* _Activity_:
Only one stretch of the listing below is wanted. Give it again exactly, from the line with "(** C2 (amended): a" through the line with "completes: hovered at".

——

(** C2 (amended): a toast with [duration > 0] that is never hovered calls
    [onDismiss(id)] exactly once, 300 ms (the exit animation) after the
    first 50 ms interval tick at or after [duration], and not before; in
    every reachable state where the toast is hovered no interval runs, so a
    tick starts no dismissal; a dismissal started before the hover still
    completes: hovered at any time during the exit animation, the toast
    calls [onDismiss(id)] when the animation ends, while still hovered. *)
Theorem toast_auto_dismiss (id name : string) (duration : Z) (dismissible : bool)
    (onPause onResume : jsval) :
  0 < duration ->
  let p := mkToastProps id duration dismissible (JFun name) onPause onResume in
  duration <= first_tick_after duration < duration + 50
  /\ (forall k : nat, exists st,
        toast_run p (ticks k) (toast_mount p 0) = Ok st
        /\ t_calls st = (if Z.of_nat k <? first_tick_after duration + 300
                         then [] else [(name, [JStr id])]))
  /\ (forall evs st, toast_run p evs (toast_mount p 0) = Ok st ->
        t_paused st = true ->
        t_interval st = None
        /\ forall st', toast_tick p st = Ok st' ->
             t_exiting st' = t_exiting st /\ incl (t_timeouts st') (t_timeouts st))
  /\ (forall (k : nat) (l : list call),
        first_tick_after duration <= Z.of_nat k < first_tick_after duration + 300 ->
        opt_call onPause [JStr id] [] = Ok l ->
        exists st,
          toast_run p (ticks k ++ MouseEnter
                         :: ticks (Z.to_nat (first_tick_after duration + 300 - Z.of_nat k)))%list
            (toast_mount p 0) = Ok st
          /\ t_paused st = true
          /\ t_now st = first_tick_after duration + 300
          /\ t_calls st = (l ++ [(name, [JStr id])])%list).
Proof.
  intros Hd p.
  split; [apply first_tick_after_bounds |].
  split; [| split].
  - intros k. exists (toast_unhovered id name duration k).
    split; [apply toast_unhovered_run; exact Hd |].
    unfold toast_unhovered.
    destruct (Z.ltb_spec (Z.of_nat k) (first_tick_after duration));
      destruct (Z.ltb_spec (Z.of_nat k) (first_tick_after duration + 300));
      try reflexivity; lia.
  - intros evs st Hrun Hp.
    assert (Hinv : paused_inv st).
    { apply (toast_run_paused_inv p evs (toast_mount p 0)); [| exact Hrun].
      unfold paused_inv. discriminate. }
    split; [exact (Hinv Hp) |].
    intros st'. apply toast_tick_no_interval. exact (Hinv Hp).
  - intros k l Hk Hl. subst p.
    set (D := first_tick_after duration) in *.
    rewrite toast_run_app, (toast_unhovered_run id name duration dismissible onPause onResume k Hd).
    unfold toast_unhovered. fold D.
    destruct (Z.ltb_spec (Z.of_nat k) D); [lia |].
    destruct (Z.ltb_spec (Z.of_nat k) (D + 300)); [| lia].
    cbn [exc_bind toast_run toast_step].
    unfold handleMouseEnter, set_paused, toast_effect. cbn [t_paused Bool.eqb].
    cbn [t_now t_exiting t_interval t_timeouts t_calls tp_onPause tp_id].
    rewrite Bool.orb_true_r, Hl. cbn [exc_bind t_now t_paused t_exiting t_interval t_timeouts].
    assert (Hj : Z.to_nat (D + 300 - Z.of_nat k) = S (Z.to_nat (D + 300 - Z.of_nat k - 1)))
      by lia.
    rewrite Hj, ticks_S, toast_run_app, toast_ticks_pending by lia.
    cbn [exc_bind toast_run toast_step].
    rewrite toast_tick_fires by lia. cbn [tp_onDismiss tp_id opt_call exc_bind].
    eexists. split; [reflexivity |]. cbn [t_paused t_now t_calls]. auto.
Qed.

——

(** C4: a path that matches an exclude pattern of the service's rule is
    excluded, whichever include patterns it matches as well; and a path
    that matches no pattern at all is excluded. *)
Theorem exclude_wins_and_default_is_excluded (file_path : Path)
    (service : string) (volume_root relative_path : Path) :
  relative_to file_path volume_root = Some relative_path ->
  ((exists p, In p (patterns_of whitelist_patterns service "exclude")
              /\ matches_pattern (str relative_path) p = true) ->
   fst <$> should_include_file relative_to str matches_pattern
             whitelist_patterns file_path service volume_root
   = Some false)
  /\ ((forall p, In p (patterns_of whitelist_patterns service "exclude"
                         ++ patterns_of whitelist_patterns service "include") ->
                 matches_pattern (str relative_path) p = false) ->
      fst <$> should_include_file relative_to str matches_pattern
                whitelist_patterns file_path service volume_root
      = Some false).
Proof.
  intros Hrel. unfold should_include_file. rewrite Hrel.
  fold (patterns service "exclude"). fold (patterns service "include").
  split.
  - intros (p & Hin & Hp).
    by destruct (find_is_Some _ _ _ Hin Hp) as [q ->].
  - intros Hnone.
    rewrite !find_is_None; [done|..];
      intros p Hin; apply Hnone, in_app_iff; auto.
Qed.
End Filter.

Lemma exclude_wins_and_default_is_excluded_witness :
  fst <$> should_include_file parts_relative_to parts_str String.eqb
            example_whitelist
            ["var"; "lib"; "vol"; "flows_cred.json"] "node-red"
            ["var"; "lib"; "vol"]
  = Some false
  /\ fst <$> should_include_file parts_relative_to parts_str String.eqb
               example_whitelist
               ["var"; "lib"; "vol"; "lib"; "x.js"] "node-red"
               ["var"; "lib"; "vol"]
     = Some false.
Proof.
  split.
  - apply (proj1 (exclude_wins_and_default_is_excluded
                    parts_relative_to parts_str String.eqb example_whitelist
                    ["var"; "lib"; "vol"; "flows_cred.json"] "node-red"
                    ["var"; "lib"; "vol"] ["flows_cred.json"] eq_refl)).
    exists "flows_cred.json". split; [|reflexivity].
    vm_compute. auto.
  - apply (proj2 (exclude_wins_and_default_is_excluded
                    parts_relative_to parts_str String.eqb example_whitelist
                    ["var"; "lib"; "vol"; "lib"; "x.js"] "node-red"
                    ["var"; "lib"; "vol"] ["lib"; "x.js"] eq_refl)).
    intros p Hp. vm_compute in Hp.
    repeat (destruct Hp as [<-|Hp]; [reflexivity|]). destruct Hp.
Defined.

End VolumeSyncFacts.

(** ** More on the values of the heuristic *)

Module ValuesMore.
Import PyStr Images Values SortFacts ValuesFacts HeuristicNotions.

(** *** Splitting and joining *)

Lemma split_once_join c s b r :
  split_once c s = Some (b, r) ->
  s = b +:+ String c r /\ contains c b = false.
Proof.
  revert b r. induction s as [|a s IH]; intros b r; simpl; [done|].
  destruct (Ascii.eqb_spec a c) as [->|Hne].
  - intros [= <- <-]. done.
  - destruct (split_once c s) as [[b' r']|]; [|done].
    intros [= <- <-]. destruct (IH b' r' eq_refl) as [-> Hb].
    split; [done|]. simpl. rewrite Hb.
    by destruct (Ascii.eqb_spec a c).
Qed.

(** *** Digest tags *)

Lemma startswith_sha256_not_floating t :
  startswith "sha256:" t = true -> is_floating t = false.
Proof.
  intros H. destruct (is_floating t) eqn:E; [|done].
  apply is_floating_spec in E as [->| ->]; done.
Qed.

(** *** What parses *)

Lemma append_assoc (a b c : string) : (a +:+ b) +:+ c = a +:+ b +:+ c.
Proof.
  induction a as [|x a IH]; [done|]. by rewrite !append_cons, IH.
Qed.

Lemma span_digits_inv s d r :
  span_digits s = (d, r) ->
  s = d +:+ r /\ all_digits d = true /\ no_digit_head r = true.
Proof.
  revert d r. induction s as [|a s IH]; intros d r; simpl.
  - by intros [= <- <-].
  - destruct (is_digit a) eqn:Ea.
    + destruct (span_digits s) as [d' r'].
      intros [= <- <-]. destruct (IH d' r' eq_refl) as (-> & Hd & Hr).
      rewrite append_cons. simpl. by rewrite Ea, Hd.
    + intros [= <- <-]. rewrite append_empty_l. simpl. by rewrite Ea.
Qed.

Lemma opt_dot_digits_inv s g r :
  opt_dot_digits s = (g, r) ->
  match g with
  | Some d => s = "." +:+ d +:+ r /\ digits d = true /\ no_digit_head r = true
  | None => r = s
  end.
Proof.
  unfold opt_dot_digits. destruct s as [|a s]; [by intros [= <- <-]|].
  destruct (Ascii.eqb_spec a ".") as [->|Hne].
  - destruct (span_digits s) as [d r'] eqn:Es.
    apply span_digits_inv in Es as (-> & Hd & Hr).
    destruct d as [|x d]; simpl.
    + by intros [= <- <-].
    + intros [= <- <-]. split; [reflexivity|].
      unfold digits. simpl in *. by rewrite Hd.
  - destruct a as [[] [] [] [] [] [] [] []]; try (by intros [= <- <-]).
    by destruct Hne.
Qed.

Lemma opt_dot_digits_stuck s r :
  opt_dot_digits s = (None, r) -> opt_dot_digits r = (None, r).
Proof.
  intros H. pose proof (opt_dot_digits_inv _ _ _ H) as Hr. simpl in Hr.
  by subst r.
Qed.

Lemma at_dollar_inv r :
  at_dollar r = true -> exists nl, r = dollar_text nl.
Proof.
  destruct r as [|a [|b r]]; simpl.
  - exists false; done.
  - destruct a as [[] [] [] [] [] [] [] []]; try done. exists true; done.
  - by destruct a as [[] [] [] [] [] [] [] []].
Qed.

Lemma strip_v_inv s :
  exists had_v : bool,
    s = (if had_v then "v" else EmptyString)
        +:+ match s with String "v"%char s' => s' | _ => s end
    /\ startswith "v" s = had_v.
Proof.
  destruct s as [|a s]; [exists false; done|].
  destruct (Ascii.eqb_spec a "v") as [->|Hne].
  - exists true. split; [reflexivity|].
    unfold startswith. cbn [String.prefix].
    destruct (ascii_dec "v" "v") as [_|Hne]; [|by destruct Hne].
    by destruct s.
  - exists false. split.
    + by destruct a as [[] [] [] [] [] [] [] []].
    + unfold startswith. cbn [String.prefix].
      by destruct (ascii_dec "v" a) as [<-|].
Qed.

——

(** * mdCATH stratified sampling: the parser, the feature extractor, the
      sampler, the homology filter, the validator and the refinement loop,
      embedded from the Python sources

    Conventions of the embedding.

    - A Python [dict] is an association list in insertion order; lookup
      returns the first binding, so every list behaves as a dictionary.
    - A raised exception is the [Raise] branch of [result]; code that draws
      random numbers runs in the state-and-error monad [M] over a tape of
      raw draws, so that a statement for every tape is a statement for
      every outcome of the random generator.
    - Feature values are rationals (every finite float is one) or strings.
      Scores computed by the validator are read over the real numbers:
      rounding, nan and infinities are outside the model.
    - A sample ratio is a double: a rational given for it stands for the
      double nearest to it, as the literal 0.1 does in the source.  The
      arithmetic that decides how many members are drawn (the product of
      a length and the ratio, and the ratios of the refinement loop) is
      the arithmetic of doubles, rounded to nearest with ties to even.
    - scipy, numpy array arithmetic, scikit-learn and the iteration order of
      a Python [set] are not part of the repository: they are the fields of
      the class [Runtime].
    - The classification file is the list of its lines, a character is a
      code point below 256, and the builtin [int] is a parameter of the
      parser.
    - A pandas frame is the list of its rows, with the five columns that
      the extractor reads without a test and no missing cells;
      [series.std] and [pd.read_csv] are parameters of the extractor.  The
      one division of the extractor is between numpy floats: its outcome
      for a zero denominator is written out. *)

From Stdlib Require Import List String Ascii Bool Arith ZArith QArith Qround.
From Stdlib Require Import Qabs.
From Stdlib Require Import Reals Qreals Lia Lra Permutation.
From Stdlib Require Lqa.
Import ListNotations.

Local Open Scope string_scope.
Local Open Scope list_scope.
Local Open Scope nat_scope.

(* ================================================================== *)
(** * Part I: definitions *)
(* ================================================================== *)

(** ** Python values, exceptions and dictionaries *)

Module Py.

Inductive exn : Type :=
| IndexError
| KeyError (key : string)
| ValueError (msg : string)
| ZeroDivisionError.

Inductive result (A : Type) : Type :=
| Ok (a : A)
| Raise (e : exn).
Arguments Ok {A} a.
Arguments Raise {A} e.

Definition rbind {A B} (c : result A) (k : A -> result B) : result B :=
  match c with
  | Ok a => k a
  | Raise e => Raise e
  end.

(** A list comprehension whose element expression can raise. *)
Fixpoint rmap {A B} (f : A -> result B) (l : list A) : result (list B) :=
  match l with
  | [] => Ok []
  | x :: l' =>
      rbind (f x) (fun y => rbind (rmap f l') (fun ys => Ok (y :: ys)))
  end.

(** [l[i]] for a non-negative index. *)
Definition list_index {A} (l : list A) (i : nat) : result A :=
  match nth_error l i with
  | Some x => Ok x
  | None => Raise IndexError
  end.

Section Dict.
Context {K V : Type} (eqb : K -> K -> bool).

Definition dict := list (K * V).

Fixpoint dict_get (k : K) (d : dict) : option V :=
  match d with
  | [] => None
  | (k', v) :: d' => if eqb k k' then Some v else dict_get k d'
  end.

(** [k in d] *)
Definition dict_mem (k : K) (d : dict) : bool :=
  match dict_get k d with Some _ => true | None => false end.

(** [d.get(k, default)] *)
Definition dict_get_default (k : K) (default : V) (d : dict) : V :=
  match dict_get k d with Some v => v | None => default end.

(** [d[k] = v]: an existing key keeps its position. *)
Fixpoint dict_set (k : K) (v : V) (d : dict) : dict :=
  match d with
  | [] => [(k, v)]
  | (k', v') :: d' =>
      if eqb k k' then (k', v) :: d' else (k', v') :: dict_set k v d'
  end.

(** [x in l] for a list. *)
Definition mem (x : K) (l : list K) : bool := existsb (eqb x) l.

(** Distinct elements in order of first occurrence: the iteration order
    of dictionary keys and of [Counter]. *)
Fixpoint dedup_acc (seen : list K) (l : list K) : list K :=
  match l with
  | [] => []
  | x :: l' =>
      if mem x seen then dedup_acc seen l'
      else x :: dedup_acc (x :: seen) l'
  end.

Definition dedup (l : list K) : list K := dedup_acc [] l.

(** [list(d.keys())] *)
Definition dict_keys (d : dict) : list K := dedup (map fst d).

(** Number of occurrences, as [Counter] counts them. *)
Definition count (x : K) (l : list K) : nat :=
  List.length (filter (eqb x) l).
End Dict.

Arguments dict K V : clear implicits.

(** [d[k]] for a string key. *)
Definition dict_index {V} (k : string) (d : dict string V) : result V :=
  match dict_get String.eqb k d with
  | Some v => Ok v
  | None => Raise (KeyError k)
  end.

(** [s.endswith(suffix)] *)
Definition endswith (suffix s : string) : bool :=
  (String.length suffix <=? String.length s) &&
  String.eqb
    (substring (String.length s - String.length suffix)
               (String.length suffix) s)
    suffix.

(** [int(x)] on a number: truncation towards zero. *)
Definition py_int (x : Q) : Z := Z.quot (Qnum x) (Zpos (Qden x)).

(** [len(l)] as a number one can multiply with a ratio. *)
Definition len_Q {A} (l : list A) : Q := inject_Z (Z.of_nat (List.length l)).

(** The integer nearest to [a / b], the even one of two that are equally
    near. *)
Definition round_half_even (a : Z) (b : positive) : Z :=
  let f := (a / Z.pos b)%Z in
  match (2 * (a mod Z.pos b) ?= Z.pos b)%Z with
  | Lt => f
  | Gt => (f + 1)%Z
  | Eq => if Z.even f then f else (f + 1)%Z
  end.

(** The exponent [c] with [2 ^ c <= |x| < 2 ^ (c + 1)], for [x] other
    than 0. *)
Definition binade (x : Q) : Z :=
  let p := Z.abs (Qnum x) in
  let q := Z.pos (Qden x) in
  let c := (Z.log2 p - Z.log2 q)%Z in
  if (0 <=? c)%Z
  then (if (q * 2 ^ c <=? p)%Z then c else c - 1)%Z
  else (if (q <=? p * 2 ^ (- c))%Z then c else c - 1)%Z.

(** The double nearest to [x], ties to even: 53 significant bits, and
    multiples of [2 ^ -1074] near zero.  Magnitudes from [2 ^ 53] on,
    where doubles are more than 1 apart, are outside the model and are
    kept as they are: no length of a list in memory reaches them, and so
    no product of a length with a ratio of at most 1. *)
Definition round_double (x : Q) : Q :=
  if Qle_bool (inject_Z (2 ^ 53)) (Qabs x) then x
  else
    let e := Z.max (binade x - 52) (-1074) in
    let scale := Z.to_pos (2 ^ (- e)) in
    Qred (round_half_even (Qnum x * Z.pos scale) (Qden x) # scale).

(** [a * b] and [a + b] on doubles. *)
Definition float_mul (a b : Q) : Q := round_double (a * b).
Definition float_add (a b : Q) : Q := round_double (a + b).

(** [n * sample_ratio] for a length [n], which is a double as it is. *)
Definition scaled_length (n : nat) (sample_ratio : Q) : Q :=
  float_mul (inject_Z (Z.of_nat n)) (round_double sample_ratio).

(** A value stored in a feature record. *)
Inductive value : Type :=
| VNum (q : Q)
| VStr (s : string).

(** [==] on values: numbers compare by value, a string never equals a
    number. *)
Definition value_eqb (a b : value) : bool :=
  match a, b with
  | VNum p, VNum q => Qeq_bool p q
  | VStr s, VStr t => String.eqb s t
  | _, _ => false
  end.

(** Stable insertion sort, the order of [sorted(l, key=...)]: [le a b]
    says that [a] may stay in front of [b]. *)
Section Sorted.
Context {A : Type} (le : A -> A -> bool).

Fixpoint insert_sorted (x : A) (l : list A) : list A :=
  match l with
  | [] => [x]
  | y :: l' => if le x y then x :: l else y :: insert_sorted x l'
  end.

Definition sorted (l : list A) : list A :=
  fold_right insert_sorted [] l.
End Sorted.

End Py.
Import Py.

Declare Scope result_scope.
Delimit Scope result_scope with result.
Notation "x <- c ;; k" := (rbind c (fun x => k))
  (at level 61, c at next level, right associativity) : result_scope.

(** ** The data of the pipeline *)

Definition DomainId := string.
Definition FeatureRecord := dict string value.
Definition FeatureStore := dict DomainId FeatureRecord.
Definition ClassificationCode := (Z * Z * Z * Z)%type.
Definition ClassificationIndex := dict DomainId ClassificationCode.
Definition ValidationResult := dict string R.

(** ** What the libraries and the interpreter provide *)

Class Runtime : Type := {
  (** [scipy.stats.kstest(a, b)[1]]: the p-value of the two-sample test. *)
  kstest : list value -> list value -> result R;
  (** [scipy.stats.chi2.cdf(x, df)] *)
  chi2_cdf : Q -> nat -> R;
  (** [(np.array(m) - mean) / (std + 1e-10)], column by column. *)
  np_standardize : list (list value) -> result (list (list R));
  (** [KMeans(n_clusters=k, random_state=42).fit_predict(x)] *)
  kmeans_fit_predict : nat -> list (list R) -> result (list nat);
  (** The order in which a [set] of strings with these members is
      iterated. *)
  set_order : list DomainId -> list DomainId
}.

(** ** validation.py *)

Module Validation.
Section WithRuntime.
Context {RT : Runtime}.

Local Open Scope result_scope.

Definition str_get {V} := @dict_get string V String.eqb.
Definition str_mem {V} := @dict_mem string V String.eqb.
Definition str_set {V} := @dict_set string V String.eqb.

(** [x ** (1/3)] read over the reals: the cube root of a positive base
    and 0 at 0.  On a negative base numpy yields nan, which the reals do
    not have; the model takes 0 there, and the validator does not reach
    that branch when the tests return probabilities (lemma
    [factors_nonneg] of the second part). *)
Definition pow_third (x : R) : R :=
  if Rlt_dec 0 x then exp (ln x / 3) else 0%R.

——

* _Exercise output_:
(** C2 (amended): a toast with [duration > 0] that is never hovered calls
    [onDismiss(id)] exactly once, 300 ms (the exit animation) after the
    first 50 ms interval tick at or after [duration], and not before; in
    every reachable state where the toast is hovered no interval runs, so a
    tick starts no dismissal; a dismissal started before the hover still
    completes: hovered at any time during the exit animation, the toast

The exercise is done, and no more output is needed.